Lemma engine_assigns_the_handler_role_witness :
  existsb is_http
    (snd (step (fst (run initial [Connect socket_A 0])) (Connect socket_B 0)))
    = true /\
  fst (Engine.addPlayer socket_B (state (fst (run initial [Connect socket_A 0]))))
    = Engine.Throws (Engine.TypeError "state.getCurrentWord is not a function") /\
  State.isGameActive
    (snd (Engine.addPlayer socket_B (state (fst (run initial [Connect socket_A 0])))))
    = true.
Proof.
  assert (Hf : connects_fresh initial [Connect socket_A 0])
    by (vm_compute; repeat split; discriminate).
  assert (Hid : socket_B <> EmptyString) by discriminate.
  assert (Hnew : State.getPlayerSocketInfo
                   (state (fst (run initial [Connect socket_A 0]))) socket_B = None)
    by reflexivity.
  destruct (engine_assigns_the_handler_role [Connect socket_A 0] socket_B 0
              Hf Hid Hnew) as [_ [(Hno & _) | Hthrows]].
  - vm_compute in Hno. discriminate.
  - exact Hthrows.
Defined.




(** * Finalization in particular situations *)

Lemma endGame_visit_winner (st st' : State.t) (subs : Obj Submission)
    (winnerId : option SocketId) (bestScore : Num) (rows rows' : list ResultRow)
    (id : SocketId) :
  fst (endGame_visit st subs (winnerId, bestScore, rows) id)
  = fst (endGame_visit st' subs (winnerId, bestScore, rows') id).
Proof.
  unfold endGame_visit.
  destruct (obj_get subs id) as [[e [x|]]|]; [|reflexivity|reflexivity].
  destruct (num_gtb x bestScore); reflexivity.
Qed.

Lemma tally_winner_fold (st st' : State.t) (subs : Obj Submission)
    (ks : list SocketId) (winnerId : option SocketId) (bestScore : Num)
    (rows rows' : list ResultRow) :
  fst (fold_left (endGame_visit st subs) ks (winnerId, bestScore, rows))
  = fst (fold_left (endGame_visit st' subs) ks (winnerId, bestScore, rows')).
Proof.
  revert winnerId bestScore rows rows'.
  induction ks as [|k ks IH]; intros winnerId bestScore rows rows'.
  - reflexivity.
  - cbn [fold_left].
    pose proof (endGame_visit_winner st st' subs winnerId bestScore rows rows' k) as H.
    destruct (endGame_visit st subs (winnerId, bestScore, rows) k) as [[w1 b1] r1].
    destruct (endGame_visit st' subs (winnerId, bestScore, rows') k) as [[w2 b2] r2].
    cbn in H. injection H as -> ->. apply IH.
Qed.

(** The winner the loop of [endGame] finds does not depend on the role
    table. *)
Lemma tally_winner_any_state (st st' : State.t) (subs : Obj Submission) :
  fst (fst (endGame_tally st subs)) = fst (fst (endGame_tally st' subs)).
Proof.
  unfold endGame_tally.
  rewrite (tally_winner_fold st st' subs (obj_keys subs) None NegInfinity [] []).
  reflexivity.
Qed.

(** X17: when the participant whose stored score ranks first disconnects
    while the round is active, the [game_over] that follows never names
    that participant as the winner.  If the target vector is present, the
    leaver is already gone from the role table when [endGame] runs, so the
    reason is the tie text, and the row of the leaver's submission carries
    the placeholder role built from the first four characters of its id.
    If the target vector is missing, the reason is the error text and no
    row is listed. *)
Theorem best_scorer_leaving_is_announced_as_tie (es : list Event)
    (id : SocketId) (p : PlayerInfo) :
  State.getPlayerSocketInfo (state (fst (run initial es))) id = Some p ->
  pi_role p <> Spectator ->
  State.isGameActive (state (fst (run initial es))) = true ->
  fst (fst (endGame_tally (state (fst (run initial es)))
              (playerSubmissions (fst (run initial es))))) = Some id ->
  (forall v, targetVector (fst (run initial es)) = Some v ->
   exists rows e x,
     snd (step (fst (run initial es)) (Disconnect id)) =
       [ToAll (player_left
                 (role_name (pi_role p) ++ " disconnected. Game over.")%string);
        ToAll (game_over "It's a tie or no valid scores!" rows
                 (Some (targetWord (fst (run initial es)))))] /\
     obj_get (playerSubmissions (fst (run initial es))) id
       = Some (mkSubmission e (Some x)) /\
     In (mkResultRow ("Player (" ++ substring 0 4 id ++ ")")%string e (ToFixed4 x))
        rows) /\
  (targetVector (fst (run initial es)) = None ->
   snd (step (fst (run initial es)) (Disconnect id)) =
     [ToAll (player_left
               (role_name (pi_role p) ++ " disconnected. Game over.")%string);
      ToAll (game_over "Error determining winner: Missing target vector." []
               None)]).
Proof.
  set (w := fst (run initial es)). intros Hp Hrole Ha Hwin.
  assert (Hs : slots_agree (state w))
    by (apply run_slots_agree; apply initial_slots_agree).
  unfold step, handle. rewrite (on_disconnect_known w id p Hp). cbv zeta.
  assert (Hcond : negb (role_eqb (pi_role p) Spectator)
                  && State.isGameActive (state w) = true).
  { rewrite Ha. destruct (pi_role p); try reflexivity. contradiction. }
  rewrite Hcond. cbn [snd].
  set (w1 := with_state (vacate p id) w).
  assert (Ha1 : State.isGameActive (state w1) = true).
  { unfold w1. cbn. rewrite vacate_isGameActive. exact Ha. }
  split; [|intros Hv; rewrite (endGame_missing_vector w1 Ha1 Hv); reflexivity].
  intros v Hv.
  assert (Hv1 : targetVector w1 = Some v) by exact Hv.
  rewrite (endGame_active w1 v Ha1 Hv1). cbv zeta.
  set (st1 := State.setGameActive false (state w1)).
  assert (Hgone : State.getPlayerSocketInfo st1 id = None).
  { unfold st1, w1, State.getPlayerSocketInfo. cbn [state with_state].
    change (State._playerSockets (State.setGameActive false ?s))
      with (State.getAllPlayerSockets s).
    rewrite (vacate_table _ _ _ Hp). apply obj_get_None.
    destruct Hs as (Hnd & _ & _).
    apply (obj_delete_NoDup (State._playerSockets (state w)) id Hnd). }
  assert (Hwin1 : fst (fst (endGame_tally st1 (playerSubmissions w1))) = Some id).
  { rewrite <- Hwin. apply tally_winner_any_state. }
  rewrite Hwin1.
  assert (Hid : truthy_string id = true).
  { apply truthy_string_neq. intros ->. destruct Hs as (_ & Hne & _).
    apply Hne. eapply obj_get_Some_key. exact Hp. }
  assert (Hmsg : endGame_winnerMsg st1 (Some id) = "It's a tie or no valid scores!").
  { unfold endGame_winnerMsg. rewrite Hid, Hgone. reflexivity. }
  rewrite Hmsg.
  destruct (endGame_tally_spec st1 (playerSubmissions w1)) as [Hmax Hrows].
  rewrite Hwin1 in Hmax. unfold first_maximum in Hmax.
  destruct Hmax as (before & after & x & Hkeys & Hscore & _).
  unfold score_of in Hscore.
  destruct (obj_get (playerSubmissions w1) id) as [[e sc]|] eqn:Hsub;
    [|discriminate].
  cbn in Hscore. subst sc.
  exists (snd (endGame_tally st1 (playerSubmissions w1))), e, x.
  split; [reflexivity|]. split; [exact Hsub|].
  rewrite Hrows.
  replace (mkResultRow ("Player (" ++ substring 0 4 id ++ ")")%string e (ToFixed4 x))
    with (row_of st1 (playerSubmissions w1) id)
    by (unfold row_of; rewrite Hgone, Hsub; reflexivity).
  apply in_map. rewrite Hkeys. apply in_or_app. right. left. reflexivity.
Qed.

Lemma best_scorer_leaving_is_announced_as_tie_witness :
  exists rows e x,
    snd (step A_has_submitted (Disconnect socket_A)) =
      [ToAll (player_left
                (role_name (pi_role (mkPlayerInfo socket_A Player1))
                   ++ " disconnected. Game over.")%string);
       ToAll (game_over "It's a tie or no valid scores!" rows
                (Some (targetWord A_has_submitted)))] /\
    obj_get (playerSubmissions A_has_submitted) socket_A
      = Some (mkSubmission e (Some x)) /\
    In (mkResultRow ("Player (" ++ substring 0 4 socket_A ++ ")")%string e
          (ToFixed4 x)) rows.
Proof.
  assert (Hp : State.getPlayerSocketInfo
                 (state (fst (run initial (round_started ++ A_submits_sea))))
                 socket_A = Some (mkPlayerInfo socket_A Player1)) by reflexivity.
  assert (Hrole : pi_role (mkPlayerInfo socket_A Player1) <> Spectator)
    by discriminate.
  assert (Ha : State.isGameActive
                 (state (fst (run initial (round_started ++ A_submits_sea))))
               = true) by reflexivity.
  assert (Hwin : fst (fst (endGame_tally
                             (state (fst (run initial (round_started ++ A_submits_sea))))
                             (playerSubmissions
                                (fst (run initial (round_started ++ A_submits_sea))))))
                 = Some socket_A) by reflexivity.
  apply (proj1 (best_scorer_leaving_is_announced_as_tie
                  (round_started ++ A_submits_sea) socket_A
                  (mkPlayerInfo socket_A Player1) Hp Hrole Ha Hwin)
           [Finite (1 # 2); Finite (1 # 4)]).
  reflexivity.
Defined.

(** X18: when every connection comes with a new, non-empty id and the round
    is active, the successful settlement of a compare request ends the
    round (a [game_over] is broadcast) exactly when, with the submission it
    stores, two submissions are stored. *)
Theorem round_ends_at_second_submission (es : list Event) (k : nat)
    (r : AxiosResult) (pick : nat) (playerId : SocketId)
    (playerInfo : PlayerInfo) (expr : string) (v : Vector) (x : Num) :
  connects_fresh initial es ->
  State.isGameActive (state (fst (run initial es))) = true ->
  nth_error (pending (fst (run initial es))) k
    = Some (Await_submit_compareToTarget playerId playerInfo expr v) ->
  fulfilled_similarity r = Some x ->
  (existsb is_game_over (snd (step (fst (run initial es)) (Settle k r pick))) = true
   <->
   length (obj_keys (obj_set (playerSubmissions (fst (run initial es))) playerId
                       (mkSubmission expr (Some x)))) = 2).
Proof.
  set (w := fst (run initial es)). intros Hf Ha Hk Hr.
  assert (Hcount : slot_count w = MAX_PLAYERS).
  { destruct (run_slots_exact es initial Hf initial_slots_exact) as [Hx Hseat].
    fold w in Hx, Hseat.
    assert (Hw : seated_when_active w) by (apply Hseat; intros H; discriminate).
    destruct (Hw Ha) as [T1 T2].
    destruct (truthy_Some _ T1) as (a & E1 & _), (truthy_Some _ T2) as (b & E2 & _).
    destruct Hx as (Hs & X1 & X2).
    pose proof (X1 a E1) as G1. pose proof (X2 b E2) as G2.
    destruct (slots_agree_counts _ Hs) as (L1 & L2 & _ & _).
    unfold slot_count. rewrite slot_holders_by_role.
    pose proof (with_role_nonempty Player1 _ a _ (obj_get_In _ _ _ G1) eq_refl) as N1.
    pose proof (with_role_nonempty Player2 _ b _ (obj_get_In _ _ _ G2) eq_refl) as N2.
    unfold State.getAllPlayerSockets in *.
    destruct (with_role Player1 (State._playerSockets (state w))); [contradiction|].
    destruct (with_role Player2 (State._playerSockets (state w))); [contradiction|].
    unfold MAX_PLAYERS. simpl in *. lia. }
  rewrite (step_settle w k r pick _ Hk). cbn [resume].
  rewrite (compareToTarget_success _ _ _ _ _ x Hr).
  rewrite submit_store_eq. cbv zeta.
  change (slot_count (with_pending (remove_nth k (pending w)) w))
    with (slot_count w).
  rewrite Hcount. unfold MAX_PLAYERS.
  change (playerSubmissions
            (with_playerSubmissions
               (obj_set (playerSubmissions (with_pending (remove_nth k (pending w)) w))
                  playerId (mkSubmission expr (Some x)))
               (with_pending (remove_nth k (pending w)) w)))
    with (obj_set (playerSubmissions w) playerId (mkSubmission expr (Some x))).
  destruct (Nat.eqb_spec
              (length (obj_keys (obj_set (playerSubmissions w) playerId
                                   (mkSubmission expr (Some x))))) 2) as [E | E].
  - cbn [snd existsb is_game_over orb].
    rewrite endGame_emits_game_over_iff. cbn. rewrite Ha.
    split; [intros _; exact E | intros _; reflexivity].
  - cbn. split; [discriminate | intros H; contradiction].
Qed.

------

TASK GOAL: Copy out the lines above exactly, beginning at the one that contains "assert (Hp : State.getPlayerSocketInfo" and ending at the one that contains "apply (proj1 (best_scorer_leaving_is_announced_as_tie".

THE COMPLETED TASK:
  assert (Hp : State.getPlayerSocketInfo
                 (state (fst (run initial (round_started ++ A_submits_sea))))
                 socket_A = Some (mkPlayerInfo socket_A Player1)) by reflexivity.
  assert (Hrole : pi_role (mkPlayerInfo socket_A Player1) <> Spectator)
    by discriminate.
  assert (Ha : State.isGameActive
                 (state (fst (run initial (round_started ++ A_submits_sea))))
               = true) by reflexivity.
  assert (Hwin : fst (fst (endGame_tally
                             (state (fst (run initial (round_started ++ A_submits_sea))))
                             (playerSubmissions
                                (fst (run initial (round_started ++ A_submits_sea))))))
                 = Some socket_A) by reflexivity.
  apply (proj1 (best_scorer_leaving_is_announced_as_tie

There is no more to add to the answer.